Wednesday, 27 September 2006

Who knows?

I used to think – erroneously – that I worked best under stress so I used to procrastinate like mad: any mundane or even boring activity was always more pressing than the work I had to do. Deadlines were mythical dates that didn’t have any significance and no attempt was ever made to meet them. In fact, they seemed to be there just to be missed. I worked like that for years; my Paris employer used to send me desperate pneus (the equivalent of telegrams, but for local consumption) asking me to get in touch with her a.s.a.p.; I let the phone ring for hours (you weren’t allowed to leave it off the hook and it was fixed to the wall so you couldn’t unplug it); I ignored every entreaty to finish the work (I never let on that I hadn’t even started); finally, finally, when I judged I had driven everyone nuts for long enough and it was actually time to do the work else there would be no more work to do, ever, I did it – in three weeks instead of three months. At the end of the marathon I used to collapse in a heap on the floor, swearing I would never put myself through that again.

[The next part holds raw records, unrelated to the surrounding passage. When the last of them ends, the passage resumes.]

(** ** Rounding a mantissa of at least 53 bits *)

(** The rounded mantissa is the 53-bit prefix of the exact one or its
    successor, and the exact one when nothing had to be dropped. *)
Lemma binary_round_aux_spec s mx ex lx :
  0 < mx -> 53 <= Zdigits2 mx ->
  -1074 <= Zdigits2 mx + ex - 53 -> Zdigits2 mx + ex <= 1023 ->
  exists m e r,
    binary_round_aux 53 1024 s mx ex lx = S754_finite s m e /\
    (r = mx / 2^(Zdigits2 mx - 53) \/ r = mx / 2^(Zdigits2 mx - 53) + 1) /\
    (Zdigits2 mx = 53 -> lx = loc_Exact -> r = mx) /\
    2^52 <= Z.pos m < 2^53 /\
    (Z.pos m = r /\ e = ex + (Zdigits2 mx - 53) \/
     Z.pos m * 2 = r /\ e = ex + (Zdigits2 mx - 53) + 1).
Proof.
  intros Hm Hd Hlo Hhi. set (d := Zdigits2 mx) in *.
  pose proof (Zdigits2_bounds mx Hm) as Hb. fold d in Hb.
  set (M := mx / 2^(d - 53)).
  assert (HM : 2^52 <= M < 2^53).
  { subst M. split.
    - apply Z.div_le_lower_bound; [lia|]. rewrite <- Z.pow_add_r by lia.
      replace (d - 53 + 52) with (d - 1) by lia. lia.
    - apply Z.div_lt_upper_bound; [lia|]. rewrite <- Z.pow_add_r by lia.
      replace (d - 53 + 53) with d by lia. lia. }
  unfold binary_round_aux.
  pose proof (shr_fexp_spec mx ex lx Hm Hlo) as [H1 H2]. fold d in H1, H2.
  rewrite Z.max_r in H1, H2 by lia. fold M in H1.
  assert (Hex : d = 53 -> lx = loc_Exact ->
          round_nearest_even (shr_m (shr_fexp 53 1024 mx ex lx).1)
            (loc_of_shr_record (shr_fexp 53 1024 mx ex lx).1) = mx).
  { intros Hd53 ->. rewrite shr_fexp_exact by (fold d; lia). done. }
  destruct (shr_fexp 53 1024 mx ex lx) as [mrs1 e1]. cbn [fst snd] in *. subst e1.
  set (r := round_nearest_even (shr_m mrs1) (loc_of_shr_record mrs1)) in *.
  assert (Hr : r = M \/ r = M + 1).
  { subst r. rewrite H1. apply round_nearest_even_or. }
  assert (Hrpos : 2^52 <= r <= 2^53) by lia. clearbody r. clear H1.
  destruct (decide (r = 2^53)) as [Hr53|Hr53].
  - assert (Hd54 : Zdigits2 r = 54) by (apply Zdigits2_unique; lia).
    pose proof (shr_fexp_spec r (ex + (d - 53)) loc_Exact ltac:(lia) ltac:(lia)) as [H3 H4].
    rewrite Hd54 in H3, H4.
    destruct (shr_fexp 53 1024 r (ex + (d - 53)) loc_Exact) as [mrs2 e2].
    cbn [fst snd] in *. subst e2.
    assert (shr_m mrs2 = 4503599627370496) as -> by (rewrite H3, Hr53; reflexivity).
    replace (1024 - 53) with 971 by done.
    replace (ex + (d - 53) + Z.max 0 (54 - 53)) with (ex + (d - 53) + 1) by lia.
    destruct (Z.leb_spec (ex + (d - 53) + 1) 971); [|lia].
    eexists _, _, r. split; [done|]. repeat split; try done; try lia; tauto.
  - assert (Hd53 : Zdigits2 r = 53) by (apply Zdigits2_unique; lia).
    rewrite (shr_fexp_exact r) by lia. cbn [shr_m].
    destruct r as [|pr|pr]; [lia| |lia].
    replace (1024 - 53) with 971 by done.
    destruct (Z.leb_spec (ex + (d - 53)) 971); [|lia].
    eexists _, _, (Z.pos pr). split; [done|]. repeat split; try done; try lia; tauto.
Qed.

(** ** Powers of two as rationals *)

Definition pow2 (e : Z) : Q := (2 ^ e)%Q.

Lemma pow2_pos e : (0 < pow2 e)%Q.
Proof. apply Qpower_0_lt. reflexivity. Qed.

Lemma pow2_add a b : (pow2 (a + b) == pow2 a * pow2 b)%Q.
Proof. apply Qpower_plus. discriminate. Qed.

Lemma pow2_Z n : 0 <= n -> (inject_Z (2 ^ n) == pow2 n)%Q.
Proof. intros. by rewrite Zpower_Qpower. Qed.

Lemma pow2_le a b : (pow2 a <= pow2 b)%Q -> a <= b.
Proof. intros H. by apply Qpower_le_compat_l_inv in H. Qed.

Lemma pow2_mono a b : a <= b -> (pow2 a <= pow2 b)%Q.
Proof. intros H. by apply Qpower_le_compat_l. Qed.

#[local] Opaque pow2.

Lemma pow2_Zmul z n e : 0 <= n -> (inject_Z (z * 2 ^ n) * pow2 e == inject_Z z * pow2 (e + n))%Q.
Proof. intros. rewrite inject_Z_mult, pow2_Z, pow2_add by done. ring. Qed.

Lemma Zle_pow2 a b e : a <= b -> (inject_Z a * pow2 e <= inject_Z b * pow2 e)%Q.
Proof.
  intros. apply Qmult_le_compat_r; [by rewrite <- Zle_Qle|].
  apply Qlt_le_weak, pow2_pos.
Qed.

(** The value of a positive finite double. *)
Definition f64_val (m : positive) (e : Z) : Q := (inject_Z (Z.pos m) * pow2 e)%Q.

(** [x] is a positive normal double with value between [lo] and [hi]. *)
Definition f64_in (x : f64) (lo hi : Q) : Prop :=
  exists m e, x = S754_finite false m e /\ 2^52 <= Z.pos m < 2^53 /\
    (lo <= f64_val m e)%Q /\ (f64_val m e <= hi)%Q.

(** One unit in the last place, relatively. *)
Definition ulp : Q := 1 # 4503599627370496.

Definition normal_range (t : Q) : Prop := (pow2 (-1000) <= t)%Q /\ (t <= pow2 1000)%Q.

Lemma f64_in_weaken x lo hi lo' hi' :
  f64_in x lo hi -> (lo' <= lo)%Q -> (hi <= hi')%Q -> f64_in x lo' hi'.
Proof. intros (m & e & -> & Hm & Hl & Hh) ??. exists m, e. split; [done|]. split; [done|]. split; lra. Qed.

(** Rounding a value [t] whose leading bits are [mx * 2^ex]. *)
Lemma round_in mx ex lx t :
  0 < mx -> 53 <= Zdigits2 mx -> normal_range t ->
  (inject_Z mx * pow2 ex <= t)%Q -> (t <= inject_Z (mx + 1) * pow2 ex)%Q ->
  f64_in (binary_round_aux 53 1024 false mx ex lx) (t * (1 - ulp)) (t * (1 + ulp)).
Proof.
  intros Hm Hd [Ht1 Ht2] Hlo Hhi.
  pose proof (Zdigits2_bounds mx Hm) as Hb. set (d := Zdigits2 mx) in *.
  assert (Hd1 : d - 1 + ex <= 1000).
  { apply pow2_le. rewrite (Z.add_comm (d - 1)).
    pose proof (Zle_pow2 (1 * 2^(d - 1)) mx ex ltac:(lia)).
    rewrite pow2_Zmul in H by lia. change (inject_Z 1) with 1%Q in H. lra. }
  assert (Hd2 : -1000 <= d + ex).
  { apply pow2_le. rewrite (Z.add_comm d).
    pose proof (Zle_pow2 (mx + 1) (1 * 2^d) ex ltac:(lia)).
    rewrite pow2_Zmul in H by lia. change (inject_Z 1) with 1%Q in H. lra. }
  destruct (binary_round_aux_spec false mx ex lx) as (m & e & r & -> & Hr & _ & Hm53 & He);
    fold d; try lia.
  fold d in Hr, He. exists m, e. split; [done|]. split; [done|].
  set (M := mx / 2^(d - 53)) in *. set (U := pow2 (ex + (d - 53))).
  assert (HU : (0 < U)%Q) by apply pow2_pos.
  assert (Hdiv : M * 2^(d - 53) <= mx /\ mx + 1 <= (M + 1) * 2^(d - 53)).
  { subst M. pose proof (Z.pow_pos_nonneg 2 (d - 53)).
    pose proof (Z.div_mod mx (2^(d - 53)) ltac:(lia)).
    pose proof (Z.mod_pos_bound mx (2^(d - 53)) ltac:(lia)). nia. }
  assert (H1 : (inject_Z M * U <= t)%Q).
  { pose proof (Zle_pow2 _ _ ex (proj1 Hdiv)) as H. rewrite pow2_Zmul in H by lia.
    unfold U. lra. }
  assert (H2 : (t <= inject_Z (M + 1) * U)%Q).
  { pose proof (Zle_pow2 _ _ ex (proj2 Hdiv)) as H. rewrite pow2_Zmul in H by lia.
    unfold U. lra. }
  assert (HM : (4503599627370496 * U <= inject_Z M * U)%Q).
  { apply Qmult_le_compat_r; [|lra]. change 4503599627370496%Q with (inject_Z (2^52)).
    rewrite <- Zle_Qle. subst M. apply Z.div_le_lower_bound; [lia|].
    rewrite <- Z.pow_add_r by lia. replace (d - 53 + 52) with (d - 1) by lia. lia. }
  assert (Hv : (f64_val m e == inject_Z r * U)%Q).
  { unfold f64_val. destruct He as [[<- ->]|[<- ->]]; [reflexivity|].
    rewrite inject_Z_mult. unfold U. rewrite (pow2_add _ 1).
    change (pow2 1) with (2 ^ 1)%Q. change (inject_Z 2) with 2%Q.
    rewrite Qmult_comm. change (2 ^ 1)%Q with 2%Q. ring. }
  assert (Hr' : (inject_Z r == inject_Z M)%Q \/ (inject_Z r == inject_Z (M + 1))%Q)
    by (destruct Hr as [-> | ->]; [left|right]; reflexivity).
  rewrite Hv. rewrite inject_Z_plus in *. change (inject_Z 1) with 1%Q in *.
  unfold ulp. set (P := (inject_Z M * U)%Q) in *.
  assert (HP : ((inject_Z M + 1) * U == P + U)%Q) by (subst P; ring).
  rewrite HP in H2.
  assert (Hr'' : (inject_Z r * U == P)%Q \/ (inject_Z r * U == P + U)%Q).
  { destruct Hr' as [-> | ->]; [left; reflexivity|right; exact HP]. }
  destruct Hr'' as [-> | ->]; split; lra.
Qed.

And then I began working for a translation agency (my more faithful readers will be familiar with it) and I started being given deadlines that were two or three days apart. There was no time to procrastinate so I knuckled down and did the work. I haven’t missed a single deadline for 19 years now – where’s the beaming smiley when you need it? – and I know that no one is at their best under stress. It’s an illusion.

I’m currently doing a couple of translations for the BBC. It’s a recurring thing and years ago I used to have at least two whole months to do it, which enabled me to combine it with my agency work. More recently, the BBC deadline (which is decided by someone else) has been getting shorter and shorter just because everyone is always on holiday or on attachment or has a mild cold (see previous posts I’ve written about it), and because producers are the least decisive people in the entire world. As I said, it’s a recurring thing and they know it’s coming every year, but they always act surprised and keep me waiting and waiting and waiting. Until this morning I didn’t have a deadline at all for my current work. It paralysed me completely for a few days. I had the material to work on but I couldn’t do it: I needed to know how long I had so I could pace myself and work out what to do and in what order. The deadline I have now been given is a bit too short to be comfortable but as soon as I got it I felt as if an enormous weight had been lifted from my shoulders. I did more this afternoon than in the past three days.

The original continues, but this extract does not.